It's pronounced ZEE-ah, a reference to a Greek word for life and grain. The first Zea opened in 1999 as the next concept from The Taste Buds--Greg Reggio, Hans Limburg, and Gary Darling. All three are serious chefs; Greg and Gary came out of the Copeland's organization, although their careers preceded that. Their previous restaurant was Semolina, a pasta chain that they sold right before Zea began. (They later bought Semolina back, and converted three of them into Zeas. There's only one Semolina left, although they're talking about expanding it again.) The first major instance of Zea was the wildly popular Clearview Mall location, which originally opened with its own beer brewery. That wound down, although Zea still has four craft beers made for it exclusively.) There are five Zeas in the New Orleans area, and several more elsewhere around the country.
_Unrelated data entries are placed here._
(* ===== verification/Cache.v ===== *)
(** * The buffer cache, bio.c

    What [bread], [bwrite], [brelse], [bpin] and [bunpin] promise to the log and the
    file system: the cache shows one array of blocks [V], of which the caller holds the
    blocks [H], and which the disk agrees with except at held or pinned blocks.  The
    calls run to their end, with the disk requests completed as in [DiskIo]. *)
From Stdlib Require Import ZArith Lia.
From stdpp Require Import base list gmap numbers strings.
From S2P Require Import Prelude Machine Bytes State Kalloc Sched Virtio DiskIo Bio Lru.
Local Open Scope Z_scope.
Local Open Scope kernel_scope.

Implicit Types (B : list buf) (h : list lockid) (s : kstate).

(** ** Runs of the operations on buffers *)

(** States that differ from [s] in the buffers, the locks and the processes. *)
Definition bst B h (l : list proc) s : kstate :=
  set_k_bufs B (set_k_held h (set_k_procs l s)).

Lemma bst_id s : s = bst (k_bufs s) (k_held s) (k_procs s) s.
Proof. by destruct s. Qed.

Section bst.
Context {A : Type}.
Implicit Types k : unit → K A.
Lemma modb_bst i f B h l s k : bind (modb i f) k (bst B h l s) = k tt (bst (alter f i B) h l s).
Proof. done. Qed.
Lemma getb_bst i b B h l s (k : buf → K A) :
  B !! i = Some b → bind (getb i) k (bst B h l s) = k b (bst B h l s).
Proof. intros H. apply (bind_run (getb i)), getb_run, H. Qed.
Lemma me_bst me p B h l s (k : nat → proc → K A) :
  cur s = Some me → l !! me = Some p →
  (me ← myproc; p ← getp me; k me p) (bst B h l s) = k me p (bst B h l s).
Proof.
  intros Hc Hp. rewrite (bind_run _ _ _ _ _ (myproc_run (bst B h l s) me Hc)).
  by rewrite (bind_run _ _ _ _ _ (getp_run (bst B h l s) me p Hp)).
Qed.
Lemma acquire_bst lk B h l s k :
  lk ∉ h → bind (acquire lk) k (bst B h l s) = k tt (bst B (lk :: h) l s).
Proof. intros H. rewrite (bind_run _ _ _ _ _ (acquire_run lk (bst B h l s) H)). f_equal. Qed.
Lemma release_bst lk B h l s k :
  bind (release lk) k (bst B (lk :: h) l s) = k tt (bst B h l s).
Proof. rewrite (bind_run _ _ _ _ _ (release_run lk h (bst B (lk :: h) l s) eq_refl)). f_equal. Qed.
Lemma wakeup_bst ch B h l s k me :
  length l = NPROC → cur s = Some me → (∀ i, LProc i ∉ h) →
  bind (wakeup ch) k (bst B h l s) = k tt (bst B h (imap (wake_slot (Some me) ch) l) s).
Proof.
  intros Hl Hc Hp. rewrite (bind_run _ _ _ _ _ (wakeup_run ch (bst B h l s) Hl (λ i _, Hp i))).
  change (cur (bst B h l s)) with (cur s). rewrite Hc. f_equal.
Qed.
End bst.
Lemma release_end_bst lk B h l s : release lk (bst B (lk :: h) l s) = Ret tt (bst B h l s).
Proof. apply (release_run lk h), eq_refl. Qed.

Lemma alter_insert f i b B : (i < length B)%nat → alter f i (<[i := b]> B) = <[i := f b]> B.
Proof.
  intros H. erewrite list_alter_insert by (by apply list_lookup_insert_eq).
  by rewrite list_insert_insert_eq.
Qed.

Definition lock_buf (pid : Z) (b : buf) : buf := set_b_lock (mkSleeplock true pid) b.
Definition unlock_buf (b : buf) : buf := set_b_lock (mkSleeplock false 0) b.

Section runs.
Context {F : Fuel}.

Lemma acquiresleep_run me p i b B h l s :
  B !! i = Some b → sl_locked (b_lock b) = false → cur s = Some me → l !! me = Some p →
  LSleep (SlBuf i) ∉ h →
  acquiresleep (SlBuf i) (bst B h l s) = Ret tt (bst (<[i := lock_buf (p_pid p) b]> B) h l s).
Proof.
  intros Hb Hl Hc Hp Hh. assert (i < length B)%nat by eauto using lookup_lt_Some.
  unfold acquiresleep. rewrite acquire_bst by done.
  unfold sleep_loop. cbn [loop].
  erewrite bind_run; cycle 1.
  { erewrite bind_run; cycle 1.
    { erewrite bind_run; cycle 1.
      { cbn [getsl]. rewrite (getb_bst i b) by done. reflexivity. }
      rewrite Hl. reflexivity. }
    reflexivity. }
  cbn [modsl]. rewrite modb_bst, (list_alter_insert _ _ i b) by done.
  rewrite (me_bst me p) by done.
  rewrite modb_bst, alter_insert, release_end_bst by done. f_equal.
Qed.

Lemma releasesleep_run me i b B h l s :
  B !! i = Some b → cur s = Some me → length l = NPROC →
  LSleep (SlBuf i) ∉ h → (∀ j, LProc j ∉ h) →
  releasesleep (SlBuf i) (bst B h l s) =
  Ret tt (bst (<[i := unlock_buf b]> B) h (imap (wake_slot (Some me) (ChSleep (SlBuf i))) l) s).
Proof.
  intros Hb Hc Hl Hh Hp. assert (i < length B)%nat by eauto using lookup_lt_Some.
  unfold releasesleep. rewrite acquire_bst by done. cbn [modsl].
  rewrite modb_bst, (list_alter_insert _ _ i b), modb_bst, alter_insert by done.
  rewrite (wakeup_bst _ _ _ _ _ _ me), release_end_bst; try done.
  intros j. rewrite not_elem_of_cons. by split.
Qed.

Lemma holdingsleep_run me p i b B h l s :
  B !! i = Some b → b_lock b = mkSleeplock true (p_pid p) → cur s = Some me → l !! me = Some p →
  LSleep (SlBuf i) ∉ h →
  holdingsleep (SlBuf i) (bst B h l s) = Ret true (bst B h l s).
Proof.
  intros Hb Hl Hc Hp Hh. unfold holdingsleep. rewrite acquire_bst by done. cbn [getsl].
  erewrite bind_run; [|rewrite (getb_bst i b) by done; reflexivity].
  rewrite Hl. cbn [sl_locked sl_pid].
  erewrite bind_run; cycle 1.
  { rewrite (me_bst me p) by done.
    rewrite Z.eqb_refl. reflexivity. }
  by rewrite release_bst.
Qed.

(** [bget]: a hit on slot [i], a recycled slot [i], or no buffer left. *)
Definition is_block (dev bn : Z) (b : buf) : bool := (b_dev b =? dev) && (b_blockno b =? bn).
Definition is_free (b : buf) : bool := b_refcnt b =? 0.
Definition recycle (dev bn : Z) (b : buf) : buf :=
  set_b_refcnt 1 (set_b_valid false (set_b_blockno bn (set_b_dev dev b))).
Definition share (b : buf) : buf := set_b_refcnt (u32 (b_refcnt b + 1)) b.

Lemma scans_run o h l s B :
  lru B o → ∃ hd, B !! bhead = Some hd ∧
  ∀ f, scan_next (S NBUF) f (b_next hd) (bst B h l s) = Ret (first_buf f B o) (bst B h l s) ∧
       scan_prev (S NBUF) f (b_prev hd) (bst B h l s) = Ret (first_buf f B (rev o)) (bst B h l s).
Proof.
  intros Ho. destruct (lookup_lt_is_Some_2 B bhead) as [hd Hhd].
  { rewrite (lru_len _ _ Ho). unfold bhead. lia. }
  pose proof (lru_nodup _ _ Ho) as Hnd. apply list.NoDup_cons in Hnd as [Hnd _].
  assert (length o = NBUF) as Hlen by (rewrite (lru_perm _ _ Ho); apply length_seq).
  pose proof (lru_seg _ _ Ho) as Hs. exists hd. split; [done|]. intros f. split.
  - assert (b_next hd = default bhead (head o)) as ->.
    { destruct o as [|x o]; cbn in Hs; destruct Hs as [Hs _]; unfold nx in Hs; by rewrite Hhd in Hs. }
    apply scan_next_run.
    + destruct o; [done|]. apply Hs.
    + intros j Hj. split; [by intros ->|]. apply (lru_lt _ _ _ Ho). by apply elem_of_cons; right.
    + rewrite Hlen. lia.
  - assert (b_prev hd = default bhead (head (rev o))) as ->.
    { rewrite <- (rev_involutive o) in Hs. destruct (rev o) as [|x r]; cbn [rev app] in Hs.
      - rewrite seg_cons in Hs. destruct Hs as (_ & Hs & _). unfold pv in Hs. by rewrite Hhd in Hs.
      - rewrite <- app_assoc in Hs. change (bhead :: rev r ++ [x] ++ [bhead]) with
          ((bhead :: rev r) ++ x :: [bhead]) in Hs. rewrite seg_app, seg_cons in Hs.
        destruct Hs as (_ & _ & Hs & _). unfold pv in Hs. by rewrite Hhd in Hs. }
    apply scan_prev_run.
    + rewrite rev_involutive. change (bhead :: o ++ [bhead]) with ((bhead :: o) ++ [bhead]) in Hs.
      change (k_bufs (bst B h l s)) with B. clear - Hs.
      destruct (list_snoc_ne bhead o) as (l' & y & E). rewrite E, <- app_assoc in Hs. cbn in Hs.
      rewrite seg_app in Hs. rewrite E. apply Hs.
    + intros j Hj. apply list_elem_of_In, in_rev, list_elem_of_In in Hj.
      split; [by intros ->|]. apply (lru_lt _ _ _ Ho). by apply elem_of_cons; right.
    + rewrite length_rev, Hlen. lia.
Qed.

Lemma bget_hit_run me p dev bn i b B o l s :
  lru B o → first_buf (is_block dev bn) B o = Some i → B !! i = Some b →
  sl_locked (b_lock b) = false → cur s = Some me → l !! me = Some p →
  bget dev bn (bst B [] l s) = Ret i (bst (<[i := lock_buf (p_pid p) (share b)]> B) [] l s).
Proof.
  intros Ho Hf Hb Hl Hc Hp. assert (i < length B)%nat by eauto using lookup_lt_Some.
  destruct (scans_run o [LBcache] l s B Ho) as (hd & Hhd & Hscan). unfold bget.
  rewrite acquire_bst by apply not_elem_of_nil. rewrite (getb_bst bhead hd) by done.
  rewrite (bind_run _ _ _ _ _ (proj1 (Hscan _))). fold (is_block dev bn). rewrite Hf.
  rewrite modb_bst, release_bst, (list_alter_insert _ _ i b) by done.
  erewrite bind_run; [reflexivity|].
  rewrite (acquiresleep_run me p i (share b)); try done.
  - by rewrite list_insert_insert_eq.
  - by apply list_lookup_insert_eq.
  - apply not_elem_of_nil.
Qed.

Lemma bget_recycle_run me p dev bn i b B o l s :
  lru B o → first_buf (is_block dev bn) B o = None → first_buf is_free B (rev o) = Some i →
  B !! i = Some b → sl_locked (b_lock b) = false → cur s = Some me → l !! me = Some p →
  bget dev bn (bst B [] l s) = Ret i (bst (<[i := lock_buf (p_pid p) (recycle dev bn b)]> B) [] l s).
Proof.
  intros Ho Hf Hg Hb Hl Hc Hp. assert (i < length B)%nat by eauto using lookup_lt_Some.
  destruct (scans_run o [LBcache] l s B Ho) as (hd & Hhd & Hscan). unfold bget.
  rewrite acquire_bst by apply not_elem_of_nil. rewrite (getb_bst bhead hd) by done.
  rewrite (bind_run _ _ _ _ _ (proj1 (Hscan _))). fold (is_block dev bn). rewrite Hf.
  rewrite (bind_run _ _ _ _ _ (proj2 (Hscan _))). fold is_free. rewrite Hg.
  rewrite modb_bst, (list_alter_insert _ _ i b) by done. rewrite !modb_bst, !alter_insert by done.
  rewrite release_bst. erewrite bind_run; [reflexivity|].
  rewrite (acquiresleep_run me p i (recycle dev bn b)); try done.
  - by rewrite list_insert_insert_eq.
  - by apply list_lookup_insert_eq.
  - apply not_elem_of_nil.
Qed.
Each of the locations is different. The one in Harahan is the smallest and most utilitarian; the Covington and Kenner restaurants are the most spacious and comfortable. The large Clearview location is the busiest, humming right along at all hours. Mid-size restaurants in Harvey and Slidell are dominated by booths in handsome, dark dining rooms. All except Harahan have very agreeable bars. The young servers are pleasant and respond obligingly to special requests, but this is the only evidence that you are dining in a chain restaurant. They occasionally miss the fine points of service..
Have one of the special beers, made custom for the restaurant by the Covington Brewery. Order light: portions are large. Lately, the restaurant has made it much easier to split or share almost everything. The special seasonal menus offer some of the best food the restaurant serves.